Friday, August 21, 2009

Ringblogging IV (belated): Götterdämmerung in Seattle

OK, Friday's Götterdämmerung made it official — I'm in the Janice Baird camp now. Whatever was going on during her unimpressive Walküre Brünnhilde (nerves, adjustment, an off night) faded away during Siegfried and was fully gone by the last opening night of this first cycle. Instead, we got a full-blown, vibrantly heroic rendition that was every bit as impressive vocally as it was theatrically. She's the real deal.

My Ring date (Mom) didn't care for something about Baird's tone, and I understood her objection without sharing it — there's a dark and slightly acidic quality that could hit you in the wrong place if you're in the mood for something laser-like and clean. And there's no denying that her power is iffy in the lower register. But her voice gets bigger and bolder as it goes higher, and she had no problem at all being heard over the orchestra in the more athletic passages of the role.

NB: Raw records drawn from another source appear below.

Definition oversizedContentEnvelope (envelope : jsval) (originalBytes : Z) : option jsval :=
  let subject := js_get envelope "subject" in
  let source := js_get envelope "source" in
  if negb (is_number (js_get envelope "envelope_version") 1)
     || negb (is_str (js_get envelope "topic") "session.event.v1")
     || negb (truthy subject) || negb (truthy source)
     || negb (is_str (js_get source "kind") "canonical_event")
     || negb (bounded_text (js_get source "id")) || negb (bounded_text (js_get subject "session_id"))
     || (is_defined (js_get subject "turn_id") && negb (bounded_text (js_get subject "turn_id")))
     || negb (bool_decide (js_String (js_get subject "event_type") ∈ content_events))
     || negb (match js_get source "recorded_at" with
              | JStr s => (str_len s <=? 64) && date_ok s
              | _ => false
              end)
  then None
  else Some (JObj
    [("envelope_version", JNum 1); ("feed_id", js_get envelope "feed_id");
     ("topic", js_get envelope "topic");
     ("source", JObj [("kind", JStr "canonical_event"); ("id", js_get source "id");
        ("recorded_at", js_get source "recorded_at")]);
     ("subject", JObj ([("session_id", js_get subject "session_id")]
        ++ optional_field "turn_id" (js_get subject "turn_id")
        ++ [("event_type", js_get subject "event_type")])%list);
     ("classification", JObj []); ("data", JObj []);
     ("quarantine", JObj [("reason", JStr "oversized_content");
        ("original_bytes", JNum originalBytes);
        ("original_sha256", JStr (sha256_hex (json_text envelope)))])]%string).

(** [{...row.payload, feed_id: String(row.feed_id)}]. *)
Definition envelope_of (r : FeedRow) : jsval :=
  let id := JStr (pretty (fr_id r)) in
  match fr_payload r with
  | JObj fields => JObj (set_field "feed_id" id fields)
  | _ => JObj [("feed_id"%string, id)]
  end.

Definition delivered_envelope (quarantine : bool) (r : FeedRow) : jsval :=
  let envelope := envelope_of r in
  let size := json_bytes envelope in
  if (maxResponseBytes deps <? size) && quarantine then
    default envelope (oversizedContentEnvelope envelope size)
  else envelope.

(** The loop over the rows; [None] is the error of an item beyond the budget. *)
Fixpoint fill (quarantine : bool) (rows : list FeedRow) (budget last : Z)
  : option (list (Z * jsval) * Z) :=
  match rows with
  | [] => Some ([], last)
  | r :: rows' =>
      let envelope := delivered_envelope quarantine r in
      let size := json_bytes envelope in
      if maxResponseBytes deps <? size then None
      else if budget <? size then Some ([], last)
      else
        match fill quarantine rows' (budget - size) (fr_id r) with
        | None => None
        | Some (items, last') => Some ((fr_id r, envelope) :: items, last')
        end
  end.

(** The installation of the provider and its checkpoint, made if it is missing. *)
Definition getInstallationWithCheckpoint (d : Db) (id provider : string)
  : option (Installation * Checkpoint) :=
  match installations d !! id with
  | Some i =>
      if bool_decide (in_provider i = provider)
      then Some (i, default new_checkpoint (checkpoints d !! id)) else None
  | None => None
  end.

(** Where to read from and under which epoch. *)
Definition pull_position (nowMs : Z) (id : string) (i : Installation) (cp : Checkpoint)
  (cursorToken : option string) : ExtensionErrorCode + (Z * Z) :=
  match cursorToken with
  | None => inr (Z.max (ack_feed_id cp) (start_feed_id i), cp_lease_epoch cp + 1)
  | Some token =>
      match decodeFeedCursor hmac frac_expired token (cursorSecret deps) nowMs with
      | DThrow => inl InternalError
      | DNull => inl CursorExpired
      | DCursor v =>
          if negb (is_str (js_get v "installation_id") id)
             || negb (is_str (js_get v "filter_hash")
                        (filterHashForInstallation sha256_hex (event_filter i)))
             || negb (is_str (js_get v "config_version") (pretty (in_config_version i)))
          then inl CursorExpired
          else if field_number v "lease_epoch" <? cp_lease_epoch cp then inl StaleLease
          else inr (field_number v "feed_id", field_number v "lease_epoch")
      end
  end.

Definition active (i : Installation) : Installation := {|
  in_provider := in_provider i; in_owner := in_owner i; in_personal := in_personal i;
  in_status := match in_status i with Pending => Active | st => st end;
  granted_scopes := granted_scopes i; subscriptions := subscriptions i;
  event_filter := event_filter i; start_feed_id := start_feed_id i;
  in_config_version := in_config_version i |}.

Nor was it all stratospheric exertions — Baird's more intimate singing in the emotionally charged second act was shapely and specific, informed throughout by a very detailed take on Brünnhilde's travails. I'd also add that she's just about the best-looking Brünnhilde I've ever seen, which is not dispositive, but it's not, y'know, nothing either. This is theater, after all, and when Siegfried starts hollering about a beautiful warrior maiden, it's kind of exciting for once not to have to suspend your disbelief for a second.

Aside from Baird's contributions, Götterdämmerung was somewhat hit-or-miss. Stig Andersen was either recovered from his ailment or not, who can say; there was no announcement, but there was still something a bit hesitant and underwhelming about his Siegfried. Maybe that's all he's got.

The whole Gibichung plotline, as is so often the case (at least for me) didn't amount to much. There are few things that make me more impatient than people who complain, in connection with some work of fiction or theater or cinema, that there aren't any characters they "like" or "care about" or "can identify with"; but it's a sin that I myself am guilty of when it comes to this aspect of Götterdämmerung. The various Nibelungen live the fullness of their villainy, Hagen no less than his father and uncle, and Siegfried, for all his obvious character flaws, really is a Held. But Gunther, and to a lesser extent Gutrune, are merely contemptible and tedious; it's a rare performance in which I don't feel they're wasting my time with their whining and sniveling. This wasn't one. Gordon Hawkins, a middling Donner in Rheingold, thundered unconvincingly as Gunther, and Marie Plette, who had brought such fresh ardor to Freia, sounded acerbic as Gutrune. Daniel Sumegi's Hagen came to life most fully in the Act 2 scene with Alberich, perhaps prompted by Richard Paul Fink's insinuating ferocity.

Stephanie Blythe, God love her, returned as both the Second Norn and Waltraute. I had slightly conflicted feelings about the former assignment — her singing was so extraordinary, so potent and full of dark, rich colors, that she put her colleagues into the shade, which in turn upset the balance of the first scene. I'm not sure what a performer is supposed to do in that situation — tone it down to the level of her lesser collaborators? Maybe so, but on the other hand I wouldn't have wanted to miss the opportunity of hearing her sing at full strength. Waltraute's scene, in which Baird held her own, was unalloyed delight.

Whatever intermittent misgivings there might have been about individual performances, there were none about Stephen Wadsworth's staging. The big crowd scenes of Act 2 were impeccably choreographed, as was the more intimate scene of the Norns; the frolicking of the Rhinemaidens in Act 3 was the funniest I've ever seen. And although the ecological theme runs very lightly through this production, the final, post-cataclysmic stage image — the very pine forest we saw in Das Rheingold, now charred almost beyond recognition but still clearly poised for eventual regeneration — felt deeply, movingly apt. Only four more years until the next go-round.


At 8/22/2009 8:35 AM, Blogger Lew said...

1. Regarding Janice, she was excellent from her first note in Die Walküre (I went to the second cycle), and like what you have experienced, she transformed further in Siegfried. She was simply stunning.

2. Regarding Stig... When Siegfried appeared onto the stage with the bear, I was shocked. My first impression was “Siegfried is fat and old, and has beard!” What a bad choice in makeup. I was thinking that he might be still recovering from the viral infection. But then, things started to change. He is the most lyrical, most poetic Siegfried I’ve seen. And his acting is superb that I truly could understand this character. In other versions, we get a sense that Siegfried is a major idiot and a big bully. Not here. He is just so innocent and boyish, knows nothing about fear and is sincerely curious about many things in life that he doesn’t understand yet. And then, when he cuts open Brunnhilde’s breastplace and realizes she’s not a man, his shock and confusion and fear are so well acted out that, surprisingly, tears came down my cheek. I mean, who cried at that moment?

So you can see how excited I am about tonight's Götterdämmerung.